It has already passed through the Senate, and is now being considered by the House of Representatives. Mr Trump's party controls both chambers.
Yet the legislation's passage is no sure thing. Multiple Republicans have expressed opposition to it, citing forecasts that it will swell America's already considerable national debt by trillions more dollars.
The President, supported by Vice President J.D. Vance, spent a chunk of his day today personally lobbying members of Congress to vote for it.
'He's been working the phones pretty consistently,' an administration official told Politico.
'He is going to get it over the finish line.'
The stakes are high, and so are the tensions, as evidenced by some rather bad-tempered remarks from multiple members of Congress.
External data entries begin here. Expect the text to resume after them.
(** Witness: of seven operations four change something and four events were sent,
    with the stolen write, the replayed append and the second delete silent. *)
Lemma change_feed_exact_witness :
  (event_kind <$> fs_notified SampleFacade.final)
    = ["objectUpsert"; "objectUpsert"; "streamAppend"; "objectDelete"]
  ∧ view SampleSchema.schema ToyPacked.enc SampleFacade.final
    = foldl replay (view SampleSchema.schema ToyPacked.enc SampleFacade.empty)
        (fs_notified SampleFacade.final).
Proof.
  split; [vm_compute; reflexivity|].
  destruct (change_feed_exact SampleSchema.schema ToyPacked.enc "UNIQUE constraint failed"
    (Some SampleFacade.projector) 60000 SampleFacade.history SampleFacade.empty
    SampleSchema.schema_validates ToyPacked.enc_ok ToyPacked.enc_event_ok SampleFacade.history_wf)
    as (events & Hn & _ & Hv).
  unfold SampleFacade.final. rewrite Hv, Hn. reflexivity.
Defined.

(** ** Retention *)

(** [leb a b] with ties on the row id. *)
Lemma oldest_le_alt rowid a b :
  oldest_le rowid a b = true ↔
  (a.2.2 ≠ b.2.2 ∧ Str.leb a.2.2 b.2.2 = true) ∨ (a.2.2 = b.2.2 ∧ rowid a.1 ≤ rowid b.1).
Proof.
  unfold oldest_le, Str.ltb. rewrite orb_true_iff, andb_true_iff, negb_true_iff, String.eqb_eq, Z.leb_le.
  assert (Str.leb b.2.2 a.2.2 = false ↔ a.2.2 ≠ b.2.2 ∧ Str.leb a.2.2 b.2.2 = true) as ->; [|done].
  destruct (lex_le_total (Str.bytes a.2.2) (Str.bytes b.2.2)) as [Hab|Hba]; fold (Str.leb a.2.2 b.2.2) in *;
    fold (Str.leb b.2.2 a.2.2) in *.
  - split; [intros Hf; split; [|done]; intros He; rewrite He in *; congruence|].
    intros [Hne _]. destruct (Str.leb b.2.2 a.2.2) eqn:E; [|done]. by destruct Hne; apply str_leb_antisym.
  - rewrite Hba. split; [done|]. intros [Hne Hab]. by destruct Hne; apply str_leb_antisym.
Qed.
Lemma oldest_le_total rowid a b : oldest_le rowid a b = true ∨ oldest_le rowid b a = true.
Proof.
  rewrite !oldest_le_alt. destruct (decide (a.2.2 = b.2.2)) as [He|Hne].
  - rewrite He. destruct (Z.le_ge_cases (rowid a.1) (rowid b.1)); [left|right]; right; split; auto; lia.
  - destruct (lex_le_total (Str.bytes a.2.2) (Str.bytes b.2.2)); [left|right]; left; split; auto; congruence.
Qed.
Lemma oldest_le_trans rowid a b c :
  oldest_le rowid a b = true → oldest_le rowid b c = true → oldest_le rowid a c = true.
Proof.
  rewrite !oldest_le_alt. intros [[Hn1 H1]|[H1 Hr1]] [[Hn2 H2]|[H2 Hr2]].
  - left. split; [|by eapply lex_le_trans]. intros He. rewrite He in *. by destruct Hn2; apply str_leb_antisym.
  - left. rewrite <- H2. done.
  - left. rewrite H1. done.
  - right. split; [congruence|lia].
Qed.

Section Retention.
Implicit Types (t : KeyTable) (cutoffs : list (string * string)).

(** Older than every cutoff that applies to its tenant allows. *)
Definition aged_by cutoffs (kv : (string * string * string * string) * (string * string)) : bool :=
  existsb (λ c, String.eqb (key_tenant kv.1) c.1 && Str.ltb kv.2.2 c.2) cutoffs.
Definition aged cutoffs (global : string) (kv : (string * string * string * string) * (string * string)) : bool :=
  aged_by cutoffs kv || (Str.ltb kv.2.2 global && negb (contains cutoffs.*1 (key_tenant kv.1))).

Lemma delete_keys_filter w t :
  delete_keys w t = (Z.of_nat (size t) - Z.of_nat (size (base.filter (λ kv, w kv = false) t)),
                     base.filter (λ kv, w kv = false) t).
Proof.
  unfold delete_keys. f_equal.
  pose proof (map_subseteq_size _ _ (map_filter_subseteq (λ kv, w kv = false) t)). lia.
Qed.

Lemma filter_twice (p q : (string * string * string * string) * (string * string) → bool) t :
  base.filter (λ kv, q kv = false) (base.filter (λ kv, p kv = false) t)
  = base.filter (λ kv, p kv || q kv = false) t.
Proof. rewrite map_filter_filter. apply map_filter_ext. intros k v _. rewrite orb_false_iff. naive_solver. Qed.

Lemma prune_tenants_spec cutoffs n t :
  foldl prune_tenant (n, t) cutoffs
  = (n + (Z.of_nat (size t) - Z.of_nat (size (base.filter (λ kv, aged_by cutoffs kv = false) t))),
     base.filter (λ kv, aged_by cutoffs kv = false) t).
Proof.
  revert n t. induction cutoffs as [|c cutoffs IH]; intros n t.
  - simpl. rewrite map_filter_id by done. f_equal. lia.
  - cbn [foldl]. unfold prune_tenant at 2. rewrite delete_keys_filter. cbn [fst snd].
    rewrite IH, filter_twice. f_equal. unfold aged_by. simpl. lia.
Qed.

Lemma prune_age_spec cutoffs global t :
  prune_age cutoffs global t
  = (Z.of_nat (size t) - Z.of_nat (size (base.filter (λ kv, aged cutoffs global kv = false) t)),
     base.filter (λ kv, aged cutoffs global kv = false) t).
Proof.
  unfold prune_age. rewrite prune_tenants_spec, delete_keys_filter. cbn [fst snd]. rewrite filter_twice.
  f_equal. unfold aged. lia.
Qed.

Lemma filter_take_keys (A B : list ((string * string * string * string) * (string * string))) :
  NoDup (A ++ B).*1 →
  base.filter (λ kv, bool_decide (kv.1 ∈ A.*1) = false) (list_to_map (A ++ B) : KeyTable) = list_to_map B.
Proof.
  intros Hnd. rewrite fmap_app in Hnd. apply NoDup_app in Hnd as (HA & Hdis & HB).
  apply map_eq. intros k. apply option_eq. intros v.
  rewrite map_lookup_filter_Some, <- !elem_of_list_to_map by (rewrite ?fmap_app; by apply NoDup_app || done).
  rewrite elem_of_app, bool_decide_eq_false. simpl. split; [|intros Hin; split; [by right|]].
  - intros [[Hin|Hin] Hk]; [|done]. destruct Hk. apply list_elem_of_fmap. by exists (k, v).
  - intros Hk. apply (Hdis k); [done|]. apply list_elem_of_fmap. by exists (k, v).
Qed.

Context (rowid : string * string * string * string → Z).

(** The cap pass keeps the newest rows, at most the limit. *)
Lemma prune_cap_spec max_rows t :
  0 ≤ max_rows ≤ i64_max → Z.of_nat (size t) ≤ i64_max →
  ∃ t2, prune_cap rowid max_rows t = (Z.of_nat (size t) - Z.of_nat (size t2), t2)
    ∧ t2 ⊆ t ∧ Z.of_nat (size t2) = Z.min (Z.of_nat (size t)) max_rows
    ∧ ∀ k v k' v', t !! k = Some v → t2 !! k = None → t2 !! k' = Some v' →
        oldest_le rowid (k, v) (k', v') = true.
Proof.
  intros Hm Hsz. unfold prune_cap.
  assert (i64_sub (Z.of_nat (size t)) max_rows = Z.of_nat (size t) - max_rows) as ->.
  { unfold i64_sub. apply wrap64_id. unfold is_i64, i64_min, i64_max in *. lia. }
  case_match eqn:Ho; [apply Z.ltb_lt in Ho|apply Z.ltb_ge in Ho].
  2:{ exists t. split_and!; [f_equal; lia|done|lia|]. intros. congruence. }
  set (n := Z.to_nat _). set (ord := order_by (oldest_le rowid) (map_to_list t)).
  assert (ord ≡ₚ map_to_list t) as Hperm by apply order_by_perm.
  assert (NoDup ord.*1) as Hnd by (rewrite Hperm; apply NoDup_fst_map_to_list).
  assert (t = list_to_map ord) as Ht.
  { rewrite (list_to_map_proper ord (map_to_list t)) by done. by rewrite list_to_map_to_list. }
  rewrite delete_keys_filter. set (t2 := base.filter _ t).
  assert (t2 = list_to_map (drop n ord)) as Ht2.
  { unfold t2. pose proof (filter_take_keys (take n ord) (drop n ord)) as Hf.
    rewrite take_drop, <- Ht in Hf. by apply Hf. }
  assert (NoDup (drop n ord).*1) as Hnd2.
  { rewrite <- (take_drop n ord), fmap_app in Hnd. by apply NoDup_app in Hnd as (_ & _ & ?). }
  assert (length ord = size t) as Hlen by (rewrite Hperm; apply length_map_to_list).
  exists t2. split_and!; [done|apply map_filter_subseteq| |].
  - rewrite Ht2, map_size_list_to_map, length_drop, Hlen by done. lia.
  - intros k v k' v' Hk Hk2 Hk'.
    pose proof (order_by_sorted (oldest_le rowid) (map_to_list t) (oldest_le_total rowid) (oldest_le_trans rowid))
      as Hsort. fold ord in Hsort. rewrite <- (take_drop n ord) in Hsort.
    rewrite Ht2 in Hk2, Hk'. apply elem_of_list_to_map in Hk'; [|done].
    rewrite Ht in Hk. apply elem_of_list_to_map in Hk; [|done].
    rewrite <- (take_drop n ord), elem_of_app in Hk. destruct Hk as [Hk|Hk].
    + apply (StronglySorted_app_1_elem_of _ _ _ _ _ Hsort Hk Hk').
    + apply elem_of_list_to_map in Hk; [congruence|done].
Qed.
End Retention.

Lemma keys_size_le (m1 m2 : KeyTable) : m1 ⊆ m2 → (size m1 ≤ size m2)%nat.
Proof. apply map_subseteq_size. Qed.
Lemma keys_size_eq (m1 m2 : KeyTable) : m1 ⊆ m2 → (size m2 ≤ size m1)%nat → m1 = m2.
Proof. apply map_subseteq_size_eq. Qed.

(** Retention of idempotency keys: the age pass removes exactly the keys older
    than their tenant's cutoff, the cap pass leaves at most the limit and only
    removes keys at least as old as every key it keeps, surviving rows and the
    log are untouched, and when anything was removed the front cache is empty,
    so no removed key can still be answered from it. *)
Theorem prune_exact {SearchOp} (parse_f64 : string → option f64)
    (rowid : string * string * string * string → Z) (fmt_f64 : f64 → string) (cap : f64)
    (retention_ms max_rows now : Z) (s : FrickStore SearchOp) :
  is_ok (IdempotencyCache.new (V := CachedIdempotentEvent) fmt_f64 cap) = true →
  0 ≤ max_rows ≤ i64_max →
  Z.of_nat (size (idempotency_keys (fs_streams s))) ≤ i64_max →
  ∃ r s', prune parse_f64 rowid fmt_f64 cap retention_ms max_rows now s = (Ok r, s')
  ∧ let cutoffs := collect_tenant_retention_cutoffs parse_f64 (fs_settings s) now in
    let old := idempotency_keys (fs_streams s) in
    let live := base.filter (λ kv, aged cutoffs (epoch_ms_to_iso (i64_sub now retention_ms)) kv = false) old in
    let kept := idempotency_keys (fs_streams s') in
    pr_by_age r = Z.of_nat (size old) - Z.of_nat (size live)
    ∧ pr_by_cap r = Z.of_nat (size live) - Z.of_nat (size kept)
    ∧ kept ⊆ live ∧ Z.of_nat (size kept) = Z.min (Z.of_nat (size live)) max_rows
    ∧ (∀ k v k' v', live !! k = Some v → kept !! k = None → kept !! k' = Some v' →
         oldest_le rowid (k, v) (k', v') = true)
    ∧ stream_events (fs_streams s') = stream_events (fs_streams s)
    ∧ (kept = old ∧ fs_cache s' = fs_cache s
       ∨ ∃ c, fs_cache s' = Some c ∧ entries c = ∅).
Proof.
  intros Hcap Hm Hsz. unfold prune. rewrite prune_age_spec.
  set (live := base.filter _ (idempotency_keys (fs_streams s))).
  set (old := idempotency_keys (fs_streams s)) in *.
  assert (live ⊆ old) as Hlo by apply map_filter_subseteq.
  pose proof (keys_size_le _ _ Hlo) as Hls.
  clearbody live old.
  destruct (prune_cap_spec rowid max_rows live Hm ltac:(lia)) as (kept & Hc & Hsub & Hsize & Hold).
  rewrite Hc. pose proof (keys_size_le _ _ Hsub) as Hks.
  destruct (0 <? _) eqn:Ea; [|destruct (0 <? Z.of_nat (size live) - _) eqn:Eb]; cbn [orb].
  1,2: destruct (IdempotencyCache.new fmt_f64 cap) as [c|e] eqn:En; [|done]; do 2 eexists; split; [done|];
    split_and!; try done; right; exists c; split; [done|]; unfold IdempotencyCache.new in En; by case_match; simplify_eq.
  do 2 eexists. split; [done|]. split_and!; try done. left. split; [|done]. simpl.
  apply Z.ltb_ge in Ea, Eb.
  assert (kept = live) as -> by (apply keys_size_eq; [done|lia]).
  apply keys_size_eq; [done|lia].
Qed.

Module SamplePrune.
Definition key (tenant request : string) : string * string * string * string := ("app1", tenant, "r", request).
Definition keys : KeyTable :=
  list_to_map [(key "t1" "q1", ("e1", "2023-11-14T22:13:10.000Z")); (key "t1" "q2", ("e2", "2023-11-14T22:13:11.000Z"));
               (key "t1" "q3", ("e3", "2023-11-14T22:13:12.000Z")); (key "t2" "q4", ("e4", "2023-11-14T22:13:13.000Z"))].
Definition store : FrickStore string :=
  {| fs_objects := ∅; fs_streams := {| stream_events := []; idempotency_keys := keys |};
     fs_cache := SampleLog.cache0; fs_leases := ∅;
     fs_outbox := {| ob_rows := []; ob_next_id := 1 |}; fs_jobs := {| jobs := []; job_seq := 0 |};
     fs_sessions := ∅; fs_settings := [("t2", "retentionMs", "5000")]; fs_search := []; fs_notified := [] |}.
Definition parse (raw : string) : option f64 := if String.eqb raw "5000" then Some (F64_fin 5000 0) else None.
(** One day of retention, at most two rows; [t2] keeps five seconds. *)
Definition pruned := prune parse (λ _, 0) (λ _, "") (F64_fin 2 0) 86400000 2 1700000000000 store.
End SamplePrune.

(** Witness: the row of the tenant with an override ages out, then the oldest row
    of the other tenant goes to meet the cap. *)
Lemma prune_exact_witness :
  pr_by_age <$> ok SamplePrune.pruned.1 = Some 1
  ∧ (map_to_list (idempotency_keys (fs_streams SamplePrune.pruned.2))).*1
    ≡ₚ [SamplePrune.key "t1" "q2"; SamplePrune.key "t1" "q3"]
  ∧ Z.of_nat (size (idempotency_keys (fs_streams SamplePrune.pruned.2))) ≤ 2.
Proof.
  split; [vm_compute; reflexivity|split].
  - vm_compute. repeat (reflexivity || constructor).
  - destruct (prune_exact SamplePrune.parse (λ _, 0) (λ _, "") (F64_fin 2 0) 86400000 2 1700000000000
      SamplePrune.store eq_refl) as (r & s' & Hp & _ & _ & _ & Hsz & _);
      [vm_compute; split; discriminate|vm_compute; discriminate|].
    unfold SamplePrune.pruned. rewrite Hp. cbn [snd]. rewrite Hsz. apply Z.le_min_r.
Defined.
Exhibit A: Republican Congressman Derrick Van Orden, who represents a district in Wisconsin. He took umbrage at the suggestion, from a reporter, that House Republicans were being 'led by the nose' by Mr Trump.
'The President of the United States didn't give us an assignment,' Mr Van Orden said.
'We're not a bunch of little b**ches around here, OK? I'm a member of Congress. I represent almost 800,000 Wisconsinites.'
That said, Mr Van Orden's office later issued a statement stressing that 'President Trump is the leader of the GOP', and the Congressman 'looks forward to passing' the bill.
Exhibit B: Congresswoman Marjorie Taylor Greene, a MAGA favourite, who described the efforts to pass the 'Big Beautiful Bill' as a 's***show' and predicted there was 'no way' it would get enough votes.
'It is really a dire situation,' Ms Greene told the podcast War Room, hosted by Mr Trump's former senior White House adviser Steve Bannon.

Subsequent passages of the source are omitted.